*What you will do*. Produce an exact copy of the lines below, starting at the first and ending with the line containing "small monad that".

*** Data section ***

(** * backupTool.js: a shallow embedding and its verified properties

    The script is glue code around [git], [gh], the file system and a
    terminal.  Its functions are embedded as programs of a small monad that
    threads the outside world, may throw a JavaScript [Error], and records
    every interaction (command, prompt, console line) in a trace. *)

From Stdlib Require Strings.String Strings.Ascii.
From Stdlib Require Import ZArith.
From stdpp Require Import base strings list gmap pretty sorting.
Import Stdlib.Strings.Ascii (ascii(..)).
Import (notations) Stdlib.Strings.Ascii.
(** * The voice-activated drawer screen ([SideNav]) of the AR application

    A shallow embedding of the [SideNav] component found in
    [src/ar-app/App.js] (lines 34-225; line numbers below are those of that
    file): its hook state, its event handlers, its two effects and its
    render gate, run by a single-threaded event loop.  Calls into the platform ([Voice], [Camera],
    [PermissionsAndroid], [Animated], [Alert], [console]) are recorded in a
    log; every [await] on a platform promise parks a task that the
    environment settles later. *)

From stdpp Require Import base list strings.
From Stdlib Require Import ZArith Ascii String Lia.

Local Open Scope string_scope.
Local Open Scope Z_scope.

(** ** JavaScript strings

    A transcript is kept as the byte string of its UTF-8 text.  The two
    phrases the component looks for are made of the ASCII letters
    [c e l m n o p s u] and the space, and the only characters that
    [String.prototype.toLowerCase] sends to one of those are the ASCII
    capitals, so lower-casing the ASCII range decides the same matches. *)
Module JS.

Definition lower_char (c : ascii) : ascii :=
  let n := N_of_ascii c in
  if ((65 <=? n) && (n <=? 90))%N then ascii_of_N (n + 32) else c.

(** [s.toLowerCase()] *)
Fixpoint toLowerCase (s : string) : string :=
  match s with
  | EmptyString => EmptyString
  | String c s' => String (lower_char c) (toLowerCase s')
  end.

(** [s.includes(search)]: [search] occurs in [s] at some position. *)
Fixpoint includes (s search : string) : bool :=
  if String.prefix search s then true
  else match s with
       | EmptyString => false
       | String _ s' => includes s' search
       end.
(* ===== verification/_CoqProject ===== *)
-Q . S2P
Prelude.v
GoStrings.v
MetaTypes.v
Keys.v
Pebble.v
ObjectStore.v
Listing.v
Versions.v
Tags.v
Buckets.v
Multipart.v
System.v
MetricsRace.v
NetIP.v
Policy.v
Breaker.v
RateLimit.v
Acl.v
(* ===== verification/Prelude.v ===== *)
(** * Verification of MaxIOFS, an S3-compatible object store written in Go

    MaxIOFS answers S3 requests: an API layer (internal/server, pkg/s3compat)
    authenticates and authorizes a request, the object manager
    (internal/object) moves bytes between the client and the disk, and the
    metadata store (internal/metadata) remembers what exists: buckets, objects,
    versions, tags and multipart uploads, as JSON values in a Pebble key-value
    database.  Nodes of a cluster talk to each other through circuit breakers.
    This development models the bucket, object, version, tag and multipart
    operations of the metadata store and, beside it, bucket policies, ACLs, the
    circuit breaker and the login rate limiter.  Paths below are under src/.

    ** Files

    - [Prelude]: results, record update, [sort.Slice], byte-string order,
      lists sorted by a key, tactics and the [go_str] hint databases.
    - [GoStrings]: the functions of Go's [strings] the code calls, with their
      characterizations.  [NetIP]: the part of [net] and the ASCII case
      folding the policy evaluator calls.
    - [MetaTypes]: internal/metadata/types.go and the data of store.go.
    - [Keys]: internal/metadata/keys.go and [prefixEnd].  A scan bounded by
      [prefixEnd] sees exactly the keys with the prefix, key families are
      disjoint, and keys are injective where the bucket has no colon.
    - [Pebble]: the engine as an interface ([Pebble], with its documented
      behaviour as [PebbleLaws]) and a concrete instance [alist_pebble]; the
      [Store] record (the database, the dirty flag of the WAL, the deleted
      buckets, what is durable and what is only in the log), [pebbleGet],
      [pebbleIter], the synced and unsynced commits, the WAL tick and [crash].
    - [ObjectStore]: [PutObject], [GetObject], [DeleteObject], ... of
      internal/metadata/pebble_objects.go, and the invariant [wf_store].
    - [Listing]: [ListObjects] and [ListObjectsDelimited].
    - [Versions]: [PutObjectVersion] and the version listings, and
      [HasActiveComplianceRetention].
    - [Tags]: the tag operations, the tag index and [SearchObjects].
    - [Buckets]: the bucket operations of internal/metadata/pebble_store.go.
    - [Multipart]: internal/metadata/pebble_multipart.go.
    - [System]: whole executions ([event], [run], [runs]) with WAL ticks and
      hard kills, and the invariant [inv] of all of them.
    - [MetricsRace]: [UpdateBucketMetrics] as two steps per thread,
      interleaved ([mstep]), and with the operations that take another mutex
      ([mstep_env]).
    - [Policy]: internal/bucket/policy_evaluation.go.
    - [Breaker]: internal/cluster/circuit_breaker.go.
    - [RateLimit]: internal/auth/rate_limiter.go.
    - [Acl]: internal/acl.

    A Go method becomes a function of the same name from the state to its
    outcome: [result] for [(value, error)], and the struct back when the method
    writes through its pointer argument.  [time.Now()] is an argument.  A method
    that holds a mutex from its first read to its last write is one step; where
    a claim is about what can happen between two steps the steps are separate
    ([MetricsRace], [Breaker.get_step]).

    ** What is shown

    - Executions: from a well-formed database every sequence of calls, WAL
      ticks and kills keeps the entries well formed and bucket names unique,
      whatever a kill leaves ([execution_invariant]); a kill leaves the state
      after a prefix of the calls since the last synced one ([crash_is_prefix]);
      nothing reappears in a deleted bucket ([deleted_bucket_stays_empty]);
      concurrent metric updates are all counted ([metrics_no_lost_update]).
    - Objects: what is put is read back, a delete is durable, writing a latest
      version demotes the others and never leaves two latest ones; the listings
      of versions and the compliance check see exactly what is stored.
    - Listings: each page is the first [maxKeys] results of the specification
      after the marker, the marker is the last result, and following the
      markers loses and repeats nothing, with and without a delimiter.
    - Tags: the index holds exactly the tags of the plain entries over
      executions of unversioned or latest writes, and the two search paths
      agree with a scan.
    - Multipart: the life of an upload, its parts in order, the stale cleanup.
    - Policy: the decision is AWS's; what a statement matches; [wildcardMatch]
      against the language of patterns; each negated operator against its
      positive one; IP conditions as address intervals.
    - Breaker and rate limiter: refinement of an automaton without counters,
      one breaker per node under races, at most twice the limit in any window,
      and a cleanup nobody can observe.
    - ACLs: what each canned ACL opens, and the ACL store per tenant.

    Theorems about stores are for every engine that satisfies [PebbleLaws];
    their witnesses run on [alist_pebble].

    ** Bounds and fuel

    - [delim_loop] runs with fuel [2 * n + 2] for [n] entries in range: every
      round consumes an entry or follows a jump, and a jump only moves forward.
      [ListObjectsDelimited_page] shows the result never runs out.
    - [wildcard_loop] runs with fuel [(|s|+2) * (|pattern|+|s|+2)];
      [wildcardMatch_glob] shows it always returns.
    - [ipv6_loop] reads two bytes or more per round, so nine rounds are enough.
    - The fuel of [list_pages], [delim_pages] and [search_pages] is the number
      of calls of the client; the theorems say how many are enough.
    - Counters of buckets and of the rate limiter are 64-bit ([int64]);
      [time.Sub] saturates ([time_sub]).
    - [sort.Slice] is not stable in Go; the theorems use only that the result
      is a sorted permutation.

    ** Not modelled

    I/O failures (a read of the engine fails only with not-found, a commit
    succeeds), logging, JSON text (a value is the struct it encodes, or not one),
    opening, closing, backup and the raw key-value methods of the store, and
    [GetStats] of the breaker.  [ToLower] and [EqualFold] are on ASCII.  The
    object manager, the disk layout and encryption, replication, cluster sync,
    the HTTP API, authentication, identity providers, lifecycle, inventory,
    notifications, metrics, settings, shares and the web console are outside.

    Next: the object manager's versioned deletes, retention and legal holds,
    quotas and multipart assembly on top of [System]; the clean-shutdown
    sentinel; anti-entropy of replicas. *)

From stdpp Require Import base gmap sets list strings sorting relations.
From Stdlib Require Import ZArith Lia.
From Stdlib Require Ascii.
Export (notations) Stdlib.Strings.Ascii.
Open Scope Z_scope.

(** ** Results: Go's [(T, error)] pairs as values *)

Inductive result (E A : Type) : Type :=
| Ok (a : A)
| Err (e : E).
Arguments Ok {E A} a.
Arguments Err {E A} e.

Declare Scope go_scope.
Delimit Scope go_scope with go.

(** [x ← e ;; k] style sequencing for fallible code. *)
Definition bind_result {E A B} (m : result E A) (k : A → result E B) : result E B :=
  match m with
  | Ok a => k a
  | Err e => Err e
  end.

Notation "'try' x ':=' m 'in' k" := (bind_result m (λ x, k))
  (at level 10, x pattern, m at level 100, k at level 200) : go_scope.
Open Scope go_scope.

(** ** Record update

    [r <| f := v |>] replaces the field [f].  An instance of [Eta] gives the
    record rebuilt from its projections; the setter of a field is obtained by
    abstracting that term over the projection. *)

Class Eta (R : Type) := eta : R → R.
Class Update {R T : Type} (f : R → T) := update : (T → T) → R → R.
#[export] Hint Mode Update - - ! : typeclass_instances.
Arguments update {R T} f {_} _ _ : simpl never.

Ltac derive_update R f :=
  let e := constr:(_ : Eta R) in
  let e := eval hnf in e in
  match eval pattern f in e with
  | ?g _ => exact (λ u r, g (λ r', u (f r')) r)
  end.
#[export] Hint Extern 0 (@Update ?R _ ?f) => derive_update R f : typeclass_instances.

Notation "r '<|' f ':=' v '|>'" := (update f (λ _, v) r)
  (at level 12, left associativity, format "r  '<|'  f  ':='  v  '|>'") : go_scope.

(** ** Decidable tests as booleans

    The code's conditions are translated with [bool_decide]; [go_simpl] turns
    the resulting hypotheses back into propositions and splits the branches. *)

Ltac go_step :=
  match goal with
  | H : Ok _ = Ok _ |- _ => injection H as H
  | H : Err _ = Err _ |- _ => injection H as H
  | H : Ok _ = Err _ |- _ => discriminate H
  | H : Err _ = Ok _ |- _ => discriminate H
  | H : Some _ = Some _ |- _ => injection H as H
  | H : (_, _) = (_, _) |- _ => injection H as H
  | H : bool_decide _ = true |- _ => apply bool_decide_eq_true in H
  | H : bool_decide _ = false |- _ => apply bool_decide_eq_false in H
  | H : andb _ _ = true |- _ => apply andb_prop in H as [? ?]
  | H : negb _ = true |- _ => apply negb_true_iff in H
  | H : negb _ = false |- _ => apply negb_false_iff in H
  | H : context [match ?x with Ok _ => _ | Err _ => _ end] |- _ => destruct x eqn:?
  | H : context [match ?x with Some _ => _ | None => _ end] |- _ => destruct x eqn:?
  | H : context [if ?b then _ else _] |- _ => destruct b eqn:?
  end.
Ltac go_simpl := repeat (go_step; subst; simpl in *); try done.

(** ** Lists *)

Section Lists.
Context {A : Type}.
Implicit Types (l : list A) (P : A → bool).

(** Go's [for ; cond; ] skipping loop: the suffix from the first element
    that fails the test. *)
Fixpoint drop_while P l : list A :=
  match l with
  | [] => []
  | x :: l' => if P x then drop_while P l' else l
  end.

Lemma drop_while_suffix P l : ∃ l1, l = l1 ++ drop_while P l ∧ Forall (λ x, P x = true) l1.
Proof.
  induction l as [|x l [l1 [IH HP]]]; simpl; [by exists []|].
  destruct (P x) eqn:E; [|by exists []].
  exists (x :: l1). split; [by rewrite IH at 1|by constructor].
Qed.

***

*Answer space*.
(** * backupTool.js: a shallow embedding and its verified properties

    The script is glue code around [git], [gh], the file system and a
    terminal.  Its functions are embedded as programs of a small monad that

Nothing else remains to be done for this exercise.